To be terribly honest, there is no rhyme or reason when it comes to my choosing beauty products. I will occasionally do brief internet research before investing in something say, over $40, but I don't like to spend too much on beauty products, largely because I rarely find one that I like enough to go out of my way to buy it again. I have probably used 28 different foundations in my life. The only thing I have found that does justice to both aspects of my skin is a finishing powder from m.i.u. It usually prevents over-the-top oiliness throughout most of the day, but doesn't make my dry skin looking glaringly obvious like a lot of powders do.
If I were to create the perfect beauty product for myself, it would be a foundation that could weather the changes my skin undergoes throughout the year.
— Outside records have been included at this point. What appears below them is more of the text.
(** One character of the gap decides. *)
Ltac lex_gap := intros pd b r [->|[r' ->]]; reflexivity.
Lemma showable_lexes t : showable t -> exists c w, show_token t = c :: w /\ lexes_to c w t.
Proof.
  destruct t as [op|op| |c|[[]| |]|s []|]; simpl; try done.
  - intros [H1 H2]. destruct op; try done; (eexists _, _; split; [reflexivity|]; split; [done|lex_gap]).
  - intros ->. eexists _, _; split; [reflexivity|]; split; [done|lex_gap].
  - intros _. eexists _, _; split; [reflexivity|]; split; [done|lex_gap].
  - intros Hc. exists c, []. split; [done|]. vm_compute in Hc.
    repeat (apply elem_of_cons in Hc as [->|Hc]; [split; [done|lex_gap]|]). by apply elem_of_nil in Hc.
  - intros Hx. destruct (dec_digits_spec 20 x []) as (ds&Hds&Hall&Hne&Hval); [change (10 ^ Z.of_nat 20) with (10 ^ 20); lia|].
    unfold to_dec. rewrite Hds, app_nil_r. destruct ds as [|c w]; [by destruct Hne|]. exists c, w. split; [done|].
    eapply lexes_number; [done..|]. apply Hval. lia.
  - intros Hs. exists (ch "`"), (s ++ [ch "`"]). split; [done|]. by apply lexes_quoted.
  - intros Hs. destruct s as [|c w]; [done|]. exists c, w. split; [done|]. by apply lexes_name.
Qed.

(** ** The token buffer *)

(** What is left of the text is the tokens [ts]. *)
Definition holds (l : Lexer) (ts : list Token) : Prop :=
  Forall showable ts /\
  match next_tokens l with
  | [] => exists k, rest (input l) = replicate k 32 ++ show_tokens ts
  | [(r, t)] => exists ts' k, ts = t :: ts' /\ rest (input l) = replicate k 32 ++ show_tokens ts'
  | _ => False
  end.

Lemma peek_loop_spaces fuel l k rest' :
  next_tokens l = [] -> rest (input l) = replicate k 32 ++ rest' ->
  peek_loop (k + fuel) 1 l =
  peek_loop fuel 1 (mkLexer (mkStream (replicate k 32 ++ before (input l)) rest') [] (previous_token_end l)
                      (match k with O => previous_dot l | _ => false end)).
Proof.
  revert l. induction k as [|k IH]; intros [[b r] ts pe pd] Ht Hr; simpl in Ht, Hr; subst ts r; [done|].
  assert (Hstep : peek_loop (S k + fuel) 1 (mkLexer (mkStream b (32 :: replicate k 32 ++ rest')) [] pe pd) =
    peek_loop (k + fuel) 1 (mkLexer (mkStream (32 :: b) (replicate k 32 ++ rest')) [] pe false)) by done.
  rewrite Hstep, IH by done. cbn [input before previous_dot previous_token_end].
  replace (replicate k 32 ++ 32 :: b) with (replicate (S k) 32 ++ b)
    by (by rewrite <- replicate_cons_app || (rewrite replicate_S_end, <- app_assoc; done)).
  by destruct k.
Qed.

(** The text after the first token. *)
Definition show_rest (ts : list Token) : list Z := match ts with [] => [] | _ => 32 :: show_tokens ts end.
Lemma show_tokens_cons t ts : show_tokens (t :: ts) = show_token t ++ show_rest ts.
Proof. destruct ts; [|done]. simpl. by rewrite app_nil_r. Qed.
Lemma show_rest_gap ts : gap (show_rest ts).
Proof. destruct ts; [by left|right]. by eexists. Qed.
Lemma show_rest_spaces ts : exists k, show_rest ts = replicate k 32 ++ show_tokens ts.
Proof. destruct ts; [by exists O|by exists 1%nat]. Qed.

Lemma peek_holds l t ts :
  holds l (t :: ts) -> exists r l', peek 1 l = (Ret (r, t), l') /\ holds l' (t :: ts) /\ next_tokens l' = [(r, t)].
Proof.
  intros [Hsh Hl]. destruct (next_tokens l) as [|[r t'] [|]] eqn:Et; [| |done].
  - destruct Hl as [k Hr]. pose proof Hsh as Hsh'. apply Forall_cons_1 in Hsh' as [Ht Hts].
    destruct (showable_lexes t Ht) as (c&w&Hc&Hws&Hlex). rewrite show_tokens_cons, Hc in Hr.
    assert (Hf : exists fuel, S (S (List.length (rest (input l)))) = (k + S (S fuel))%nat).
    { rewrite Hr, length_app, length_replicate. exists (List.length ((c :: w) ++ show_rest ts)). lia. }
    destruct Hf as [fuel Hf]. eexists _, _. unfold peek. srun. rewrite Hf, (peek_loop_spaces _ _ k _ Et Hr).
    cbn [peek_loop app]. srun. cbn [next_tokens nth_error Nat.sub]. srun. unfold on_input at 1, ieat at 1.
    cbn [input rest before set_input set_tokens next_tokens]. srun. unfold on_input at 1. cbn [input set_input set_dot rest before].
    rewrite Hlex by apply show_rest_gap. srun. cbn. split; [reflexivity|]. split; [|done]. split; [done|]. cbn.
    destruct (show_rest_spaces ts) as [k' Hk']. by exists ts, k'.
  - destruct Hl as (ts'&k&[= <- <-]&Hr). exists r, l. split; [|split; [|done]].
    + unfold peek. srun. destruct l as [i tks pe pd]. simpl in Et. by subst tks.
    + split; [done|]. rewrite Et. by exists ts, k.
Qed.
Lemma peek_holds_eof l : holds l [] -> exists r l', peek 1 l = (Ret (r, Eof), l') /\ holds l' [].
Proof.
  intros [Hsh Hl]. destruct (next_tokens l) as [|[r t'] [|]] eqn:Et; [|by destruct Hl as (?&?&?&_)|done].
  destruct Hl as [k Hr]. assert (Hf : exists fuel, S (S (List.length (rest (input l)))) = (k + S fuel)%nat).
  { rewrite Hr, length_app, length_replicate. exists (S (List.length (show_tokens []))). lia. }
  destruct Hf as [fuel Hf]. eexists _, _. unfold peek. srun. rewrite Hf, (peek_loop_spaces _ _ k _ Et Hr).
  cbn. split; [reflexivity|]. split; [done|]. by exists O.
Qed.
Lemma eat_holds l t ts :
  holds l (t :: ts) -> exists r l', eat 1 l = (Ret (r, t), l') /\ holds l' ts.
Proof.
  intros H. destruct (peek_holds l t ts H) as (r&l1&Hp&[Hsh Hl]&Ht). rewrite Ht in Hl. destruct Hl as (ts'&k&[= <-]&Hr).
  eexists r, _. unfold eat. srun. rewrite Hp. srun. cbn [next_tokens set_end input]. rewrite Ht. cbn. split; [reflexivity|].
  split; [by apply Forall_cons_1 in Hsh as [_ ?]|]. cbn. by exists k.
Qed.
Lemma eat_if_holds (f : Token -> bool) l t ts :
  holds l (t :: ts) ->
  if (f t : bool) then exists o l', eat_if f l = (Ret (Some o), l') /\ holds l' ts
  else exists l', eat_if f l = (Ret None, l') /\ holds l' (t :: ts).
Proof.
  intros H. destruct (peek_holds l t ts H) as (r&l1&Hp&Hh&Ht). unfold eat_if. srun. rewrite Hp. srun.
  destruct (f t); srun; [|by exists l1]. rewrite Ht. destruct Hh as [Hsh Hl]. rewrite Ht in Hl.
  destruct Hl as (ts'&k&[= <-]&Hr). eexists (r, t), _. split; [reflexivity|]. split; [by apply Forall_cons_1 in Hsh as [_ ?]|]. cbn. by exists k.
Qed.
Lemma expect_holds (f : Token -> bool) l t ts :
  holds l (t :: ts) -> f t = true -> exists r l', expect f l = (Ret (r, t), l') /\ holds l' ts.
Proof.
  intros H Hf. destruct (peek_holds l t ts H) as (r&l1&Hp&Hh&Ht). unfold expect, peek_expect. srun. rewrite Hp. srun.
  rewrite Hf. srun. by apply eat_holds.
Qed.
Lemma start_holds ts : Forall showable ts -> holds (mkLexer (mkStream [] (show_tokens ts)) [] 0 false) ts.
Proof. intros H. split; [done|]. by exists O. Qed.
End Printing.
My skin has multiple personalities. The skin on my chin and around my mouth gets incredibly dry and flaky if I am in a room with an air conditioner for more than 30 minutes, but by mid-afternoon my T-zone is positively glistening. In the summer, my nose produces so much oil I get paranoid that the U.S. will try to invade it to look for WMDs or something. Yet somehow, the rest of my face is dying for moisturizer. My skin is like the American political landscape. It's highly polarized, which means I always have to use two different foundations -- one for oily skin, and one for dry skin. "Combination" skin doesn't even begin to describe it. That word is suggestive of harmony. There is no harmony here, just dermatological discord.
My nationality is American, but ethnically speaking I am of Japanese and Irish ancestry. Neither of my parents are foreign nationals, however, so I found my ethnicity to be of little consequence for a long time. People often get confused when they hear I am half-Japanese. I know quite a few people who are half-Japanese and half-American in terms of parent nationality, but I am not half-American. I was born and raised in the U.S., as evidenced by my love of carbohydrates and droning California accent (so I've been told), but growing up other Americans would ask me what country I was from, or if I had been adopted because I have a Western sounding surname. Americans get obsessed with it. They absolutely have to know what kind of Asian you are, even if you spent all your life in Michigan and can only speak English. I love meeting Americans in Japan, because after the obligatory "where are you from" exchange, they practically burst at the seams because they're dying to know what "type" of Asian you are, but are under the impression it's a bit rude to ask. I have always found that a person's accent and hometown tells me a lot more about them than their skin color or face shape, so I've never felt terribly compelled to ask what kind of black, white, or Latino they were. A lot of Americans have a funny kind of compulsive ethnic sorting they like to do.